Trip

I have a trip that I HAVE to do. I do not want to, although I have so many friends to see and visit and that I miss I really don’t want to make that trip.

Why?. Well, for a start my son will loose around 20 therapies. That is not good at all. 2nd. He hates to be confronted with new set ups, places, people, etc. And I’m about to introduce him to a family that is and behaves like the family at the “Big Fat Greek Wedding” Movie. Yes. Every day seems to be a reunion with more than 10 people around. Everyone is noisy and loud. And my son gets fast overwhelmed with situations like those ones.

To add more things to his future stress. Everyone wants to meet him. No one there knows what we are going throw. And I don’t want to extend in explanations of  what autism is, and why they shouldn’t treat him different, or he is not contagious ( yes I know is obvious but some people are just plain ignorant about this) and how he is just in the middle of the diagnosis and he might or might not be autistic.  I really don’t want to start explanations. And that is why I know some people will start asking me, Why is he not pointing? and telling me he should be saying more word by now, etc.

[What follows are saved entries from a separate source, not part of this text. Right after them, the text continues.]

(** [snapshotContextCached]. [waits], [requests] and [requests'] are the orders
    in which the three loops over maps read them. *)
Definition snapshotContextCached (t : option activityThread) (historical : string → option activityTurnRecord) (ended : nat → bool)
    (waits : list activityToolWait) (requests requests' : list activityRequest)
    (threadID : string) (turns : list TurnMetadata) (scope : string) (now : Z) (failed : bool) (prefix : option activityPrefix)
    : ActivitySnapshot * option activityPrefix :=
  let v := viewOf t historical scope now turns failed in
  let latest := last turns in
  let status := match latest with Some turn => tm_Status turn | None => "" end in
  let turnID := match latest with Some turn => tm_ID turn | None => "" end in
  let completedAt := match latest with Some turn => tm_CompletedAtMS turn | None => 0 end in
  let state := match vw_live v with
               | Some live => ao_State live
               | None => if str_eqb status "inProgress" then "unclassified" else "idle" end in
  let state := if str_eqb scope "unknown" then "unclassified" else state in
  let reason := match vw_live v with
                | Some live => if str_eqb (ao_State live) "waiting" then reasonOfRequests requests (reasonOfWaits waits) else ("", 0)
                | None => ("", 0) end in
  let observedAt := match vw_live v with Some live => ao_ThroughMS live | None => now end in
  let since := match vw_live v with Some live => ao_SinceMS live | None => 0 end in
  let '(totals, prefix) := sumTurns v ended turns prefix in
  let opened := match vw_live v with
                | Some live => if str_eqb state "waiting" && (tt_OpenWaitingMS totals =? 0)
                               then Z.max 0 (observedAt - ao_SinceMS live) else tt_OpenWaitingMS totals
                | None => tt_OpenWaitingMS totals end in
  let resting := str_eqb state "idle" && bool_decide (is_Some latest) && (0 <? completedAt) in
  let since := if resting then completedAt else since in
  let opened := if resting then Z.max 0 (now - completedAt) else opened in
  let idle := tt_BetweenTurnsMS totals + (if str_eqb state "idle" then opened else 0) in
  let complete := tt_CoverageComplete totals && negb ((0 <? tt_UnclassifiedMS totals) || str_eqb scope "unknown") in
  let coverage := if vw_failed v then "Activity recording is unavailable."
                  else if complete then ""
                  else if str_eqb scope "unknown" then "The fork boundary could not be verified."
                  else "Some turn time was not observed." in
  (mkSnapshot false threadID turnID (match latest with Some turn => tm_Messages turn | None => 0 end)
     (match latest with Some turn => tm_ToolCalls turn | None => 0 end) idle 0
     (blockingRequests (vw_live v) status turnID requests') (fst reason) (snd reason) status
     (match latest with Some turn => tm_StartedAtMS turn | None => 0 end) completedAt opened observedAt
     (tt_CountsComplete totals) complete coverage state since scope totals, prefix).

(** The end of [ReadActivity]: [complete] tells whether all history was read,
    [pending] whether its lineage is still being read. *)
Definition finishActivity (complete pending : bool) (createdAt : Z) (turns : list TurnMetadata) (now : Z) (s : ActivitySnapshot)
    : ActivitySnapshot :=
  let refreshing := negb complete || (str_eqb (sn_Scope s) "unknown" && pending) in
  let end' := match turns with turn :: _ => tm_StartedAtMS turn | [] => now end in
  let known := complete && negb (str_eqb (sn_Scope s) "unknown") && (0 <? createdAt) && (createdAt <=? end') in
  let unused := known && bool_decide (turns = []) && str_eqb (sn_CurrentState s) "idle" in
  mkSnapshot (sn_Refreshing s || refreshing) (sn_ThreadID s) (sn_CurrentTurnID s) (sn_Messages s) (sn_ToolCalls s)
    (if known then sn_IdleMS s + (end' - createdAt) else sn_IdleMS s) createdAt (sn_BlockingRequests s)
    (sn_WaitReason s) (sn_WaitUntilMS s) (sn_LatestTurnStatus s) (sn_StartedAtMS s) (sn_CompletedAtMS s)
    (sn_OpenWaitingMS s) (if unused then now else sn_ObservedAtMS s)
    (sn_CountsComplete s && negb refreshing) (sn_CoverageComplete s && negb refreshing)
    (if refreshing then "History statistics are loading." else sn_CoverageReason s)
    (sn_CurrentState s) (if unused then createdAt else sn_StateSinceMS s) (sn_Scope s) (sn_totals s).
(** A turn adds the same to every sum. *)
Lemma addTurn_merge v previous turn result : addTurn v previous turn result = joinTotals (addTurn v previous turn neutral) result.
Proof.
  unfold addTurn. destruct (negb (timed v turn)); [|destruct (vw_record v (tm_ID turn)) as [r|]; [destruct (trusted v turn r)|]];
    apply totals_eq; simpl; try lia; try done; by rewrite earlier_clip.
Qed.
Lemma addTurn_start v previous turn : 0 ≤ tt_CoverageStartMS (addTurn v previous turn neutral).
Proof.
  unfold addTurn. destruct (negb (timed v turn)); [|destruct (vw_record v (tm_ID turn)) as [r|]; [destruct (trusted v turn r)|]];
    simpl; by apply earlier_nonneg.
Qed.
Lemma sumList_start v previous turns result : 0 ≤ tt_CoverageStartMS result → 0 ≤ tt_CoverageStartMS (sumList v previous turns result).
Proof.
  revert previous result. induction turns as [|turn turns IH]; intros previous result Hr; simpl; [done|].
  apply IH. rewrite addTurn_merge. by apply earlier_nonneg.
Qed.
Lemma sumList_merge v previous turns result : sumList v previous turns result = joinTotals (sumList v previous turns neutral) result.
Proof.
  revert previous result. induction turns as [|turn turns IH]; intros previous result; simpl.
  - apply totals_eq; simpl; rewrite ?andb_true_r; try lia; try done.
  - rewrite (IH _ (addTurn v previous turn result)), (IH _ (addTurn v previous turn neutral)), addTurn_merge.
    rewrite merge_assoc; [done|]. apply addTurn_start.
Qed.
Lemma sumList_app v previous turns turns' result :
  sumList v previous (turns ++ turns') result =
  sumList v (match last turns with Some turn => Some turn | None => previous end) turns' (sumList v previous turns result).
Proof.
  revert previous result. induction turns as [|turn turns IH]; intros previous result; [done|]. simpl sumList.
  rewrite IH. f_equal. rewrite last_cons. by destruct (last turns).
Qed.

(** While the context lasts, the loop is the sum. *)
Definition alive : nat → bool := fun _ => false.
Lemma loop_alive v first length index previous rest prefix result :
  (loop v alive first length index previous rest prefix result).1 = sumList v previous rest result.
Proof.
  revert index previous prefix result. induction rest as [|turn rest IH]; intros; [done|]. simpl.
  rewrite andb_false_r. apply IH.
Qed.

(** ** Each millisecond once *)

(** The length of a turn whose bounds are known. *)
Definition spanOf (v : activityView) (turn : TurnMetadata) : Z :=
  if timed v turn then endOf v turn - tm_StartedAtMS turn else 0.
Definition spansOf (v : activityView) (turns : list TurnMetadata) : Z := foldr (fun turn sum => spanOf v turn + sum) 0 turns.
Definition accounted (r : activityTotals) : Z :=
  tt_WorkingMS r + tt_WaitingMS r + tt_OpenWaitingMS r + tt_UnclassifiedMS r.

Lemma addTurn_accounted v previous turn result :
  accounted (addTurn v previous turn result) = accounted result + spanOf v turn ∧
  tt_UnclassifiedMS result ≤ tt_UnclassifiedMS (addTurn v previous turn result).
Proof.
  unfold addTurn, spanOf, accounted, timed. cbv zeta. destruct (negb (_ || _ || _)) eqn:E; simpl; [|lia]. bools.
  destruct (vw_record v (tm_ID turn)) as [r|]; [|simpl; lia]. destruct (trusted v turn r) eqn:Et; simpl; [|lia].
  unfold trusted in Et. rewrite !andb_true_iff, Z.leb_le in Et. lia.
Qed.
Lemma sumList_accounted v previous turns result :
  accounted (sumList v previous turns result) = accounted result + spansOf v turns ∧
  tt_UnclassifiedMS result ≤ tt_UnclassifiedMS (sumList v previous turns result).
Proof.
  revert previous result. induction turns as [|turn turns IH]; intros previous result; simpl; [lia|].
  destruct (IH (Some turn) (addTurn v previous turn result)). destruct (addTurn_accounted v previous turn result). lia.
Qed.

(** A turn with an open wait is the one observed. *)
Definition waitsOn (v : activityView) (turn : TurnMetadata) : bool :=
  match vw_live v with
  | Some live => str_eqb (ao_TurnID live) (tm_ID turn) && str_eqb (ao_State live) "waiting" && ao_Active live
  | None => false
  end.
Lemma openOf_none v turn r : waitsOn v turn = false → openOf v turn r = 0.
Proof. unfold waitsOn, openOf. destruct (vw_live v); [|done]. by intros ->. Qed.
Lemma addTurn_open v previous turn result :
  waitsOn v turn = false → tt_OpenWaitingMS (addTurn v previous turn result) = tt_OpenWaitingMS result.
Proof.
  intros Hw. unfold addTurn. destruct (negb (timed v turn)); simpl; [lia|].
  destruct (vw_record v (tm_ID turn)) as [r|]; [|simpl; lia]. destruct (trusted v turn r); simpl; [rewrite (openOf_none _ _ _ Hw)|]; lia.
Qed.
Lemma sumList_open v previous turns result :
  (∀ turn, turn ∈ turns → waitsOn v turn = false) → tt_OpenWaitingMS (sumList v previous turns result) = tt_OpenWaitingMS result.
Proof.
  revert previous result. induction turns as [|turn turns IH]; intros previous result Hw; simpl; [done|].
  rewrite IH by (intros x Hx; apply Hw; by right). apply addTurn_open, Hw. by left.
Qed.

Lemma loop_none v ended first length index previous rest result :
  loop v ended first length index previous rest None result = (sumList v previous rest result, None).
Proof. revert index previous result. induction rest as [|turn rest IH]; intros; [done|]. simpl. apply IH. Qed.
(** [activityItems] once it has its page. *)
Definition commitPage (thread : string) (page : itemPage) (h : activityItemHistory) : res err activityItemHistory :=
  match fst page with
  | None => Err (EMsg "invalid activity item page")
  | Some entries =>
    let? _ := guard (32 <? Datatypes.length entries)%nat (EMsg "invalid activity item page") in
    let? _ := guard (match snd page with
                     | Some next => is_empty next || str_eqb next (ih_cursor h) || str_in next (ih_seenCursors h)
                                    || (Datatypes.length entries =? 0)%nat
                     | None => false end) (EMsg "activity item cursor did not progress") in
    let? _ := guard (negb (entriesValid (itemID (ih_turn h)) (ih_anchor h) [] entries)) (EMsg "invalid activity item identity") in
    let '(prefix, anchor, tail) := settle thread (ih_prefix h) (ih_anchor h) (mergeItems entries (ih_tail h)) in
    let finished := str_in (statusValue (field "status" (ih_turn h))) finishedStatuses in
    Ok match snd page with
       | Some next => mkItems (ih_turn h) prefix anchor next tail false (ih_loaded h) (next :: ih_seenCursors h)
       | None => mkItems (ih_turn h) prefix anchor "" tail finished true []
       end
  end.

Definition itemParams (thread : string) (h : activityItemHistory) : object :=
  [("threadId", AStr thread); ("turnId", field "id" (ih_turn h)); ("sortDirection", AStr "asc"); ("limit", ANum 32 0)]
  ++ (if negb (is_empty (ih_cursor h)) then [("cursor", AStr (ih_cursor h))]
      else if negb (is_empty (ih_anchor h)) then [("cursor", AObj [("type", AStr "item"); ("itemId", AStr (ih_anchor h))])]
      else []).

(** ** The turns of a thread *)

Record activityHistory := mkHistory {
  hy_path : string;
  hy_identity : list any;
  hy_turns : gmap string activityItemHistory;
  hy_order : list string;       (** newest first *)
  hy_cursor : string;
  hy_complete : bool;
  hy_initialized : bool }.
Definition freshHistory (path : string) (identity : list any) : activityHistory := mkHistory path identity ∅ [] "" false false.
Definition withItems (id : string) (items : activityItemHistory) (h : activityHistory) : activityHistory :=
  mkHistory (hy_path h) (hy_identity h) (<[id := items]> (hy_turns h)) (hy_order h) (hy_cursor h) (hy_complete h) (hy_initialized h).

(** Decoded values are compared by their JSON text, which differs when they do. *)
Fixpoint sameValue (a b : any) : bool :=
  match a, b with
  | ANull, ANull => true
  | ABool x, ABool y => Bool.eqb x y
  | ANum m e, ANum m' e' => (m =? m') && (e =? e')
  | AStr x, AStr y => str_eqb x y
  | AArr l, AArr l' =>
    (fix go l l' := match l, l' with [], [] => true | x :: l, y :: l' => sameValue x y && go l l' | _, _ => false end) l l'
  | AObj l, AObj l' =>
    (fix go l l' := match l, l' with
       | [], [] => true
       | (k, x) :: l, (k', y) :: l' => str_eqb k k' && sameValue x y && go l l'
       | _, _ => false end) l l'
  | _, _ => false
  end.
Definition pageIdentity (thread : object) : list any :=
  (fun key => field key thread) <$> ["cwd"; "source"; "createdAt"; "forkedFromId"; "historyMode"].

Definition pageTurn (raw : object) : res err object :=
  let id := stringValue (field "id" raw) in
  let status := statusValue (field "status" raw) in
  let? _ := guard (is_empty id || is_empty status) (EMsg "thread/turns/list returned invalid turn identity or status") in
  let? _ := guard (negb (bool_decide (is_Some (asString (field "status" raw))))) (EMsg "thread/turns/list returned invalid turn status") in
  let? _ := guard (match field "error" raw with
                   | ANull => false
                   | AStr value => is_empty value
                   | AObj value => is_empty (stringValue (field "message" value))
                   | _ => true end) (EMsg "thread/turns/list returned invalid turn error") in
  Ok [("id", AStr id); ("status", AStr status); ("error", field "error" raw); ("startedAt", field "startedAt" raw);
      ("completedAt", field "completedAt" raw)].

(** A whole page is checked before any of it is kept. *)
Fixpoint shellsOf (seen : list string) (turns : list object) : res err (list object) :=
  match turns with
  | [] => Ok []
  | raw :: rest =>
    let? shell := pageTurn raw in
    let? _ := guard (str_in (itemID shell) seen) (EMsg "activity turn page repeats identity") in
    let? shells := shellsOf (itemID shell :: seen) rest in
    Ok (shell :: shells)
  end.
Definition setShell (shell : object) (items : activityItemHistory) : activityItemHistory :=
  mkItems shell (ih_prefix items) (ih_anchor items) (ih_cursor items) (ih_tail items) (ih_complete items) (ih_loaded items) (ih_seenCursors items).
Fixpoint installShells (shells : list object) (turns : gmap string activityItemHistory) : list string * gmap string activityItemHistory :=
  match shells with
  | [] => ([], turns)
  | shell :: rest =>
    let id := itemID shell in
    match turns !! id with
    | Some old => installShells rest (<[id := setShell shell old]> turns)
    | None => let '(ids, turns) := installShells rest (<[id := freshItems shell]> turns) in (id :: ids, turns)
    end
  end.
Definition updateTurns (turns : list object) (prepend : bool) (h : activityHistory) : res err activityHistory :=
  let? shells := shellsOf [] turns in
  let '(ids, installed) := installShells shells (hy_turns h) in
  Ok (mkHistory (hy_path h) (hy_identity h) installed (if prepend then ids ++ hy_order h else hy_order h ++ ids)
        (hy_cursor h) (hy_complete h) (hy_initialized h)).

(** The newest known turn is in the refreshed head, and the known ones follow it in order. *)
Fixpoint inStep (ids order : list string) : bool :=
  match ids, order with
  | id :: ids, known :: order => str_eqb id known && inStep ids order
  | _, _ => true
  end.
Fixpoint anchored (ids order : list string) : bool :=
  match ids, order with
  | id :: rest, newest :: _ => if str_eqb id newest then inStep ids order else anchored rest order
  | _, _ => false
  end.

Definition pendingTurn (processed : list string) (h : activityHistory) : option (string * activityItemHistory) :=
  first_some (fun id => match hy_turns h !! id with
                        | Some items => if negb (ih_complete items) && negb (str_in id processed) then Some (id, items) else None
                        | None => None end) (hy_order h).

(** ** Reading *)

(** What one observation finds of the rollout: the file or why there is none, whether
    it still is the file that was read before, grown at most, and the reads of its tail. *)
Record rollout := mkRollout {
  ro_file : res err (option unit); ro_missing : bool; ro_same : bool; ro_absent : string → bool;
  ro_tailOpened : option err; ro_tailReset : option err; ro_tailKept : option err }.

Section reading.
Context (sources : list string) (tooBig : err → bool) `{HistoryReader}.

(** [itemPage]: the limit is halved while the answer is too large, and remembered. Five
    halvings take the largest limit to one, so that [n = 5] is never spent. *)
Fixpoint itemRequest (n : nat) (limit : Z) (params : object) (saved : Z) : prog (res err itemPage * Z) :=
  Ctx (fun ended =>
    match ended with
    | Some e => Ret (Err e, saved)
    | None =>
      let! r := historyRequest "thread/items/list" (setField "limit" (ANum limit 0) params) (decPage decItemEntry) in
      match r with
      | Ok page => Ret (Ok page, saved)
      | Err e =>
        if negb (tooBig e) then Ret (Err e, saved)
        else if limit <=? 1 then Ret (Err (EWrap "individual history item exceeds transport safeguard" e), saved)
        else match n with
             | O => Ret (Err e, saved)
             | Datatypes.S n => let limit := Z.max 1 (Z.quot limit 2) in itemRequest n limit params limit
             end
      end
    end).
Definition readItemPage (params : object) (saved : Z) : prog (res err itemPage * Z) :=
  itemRequest 5 (if (0 <? saved) && (saved <? 32) then saved else 32) params saved.

Definition turnParams (thread : string) (limit : Z) (cursor : string) : object :=
  setText "cursor" cursor [("threadId", AStr thread); ("itemsView", AStr "notLoaded"); ("sortDirection", AStr "desc"); ("limit", ANum limit 0)].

My daughter was also a late talker, and now she can’t stop speaking, but when we had a trip  with family there wasn’t a day with some one commenting about her NOT speaking so I’m waiting for the ton of comments about my son not doing a ton of things “he should” be doing by now.

I’m afraid of that trip, for the pressure that will be over him in situations he is not used. My daughter. I’m not worried about her. She is just so social and adaptable she is not going to have any trouble about it. But my son, with all this things going on. I’m afraid is going to be a pretty awful trip, but well. Let’s see what happens. Maybe it helps Him, right?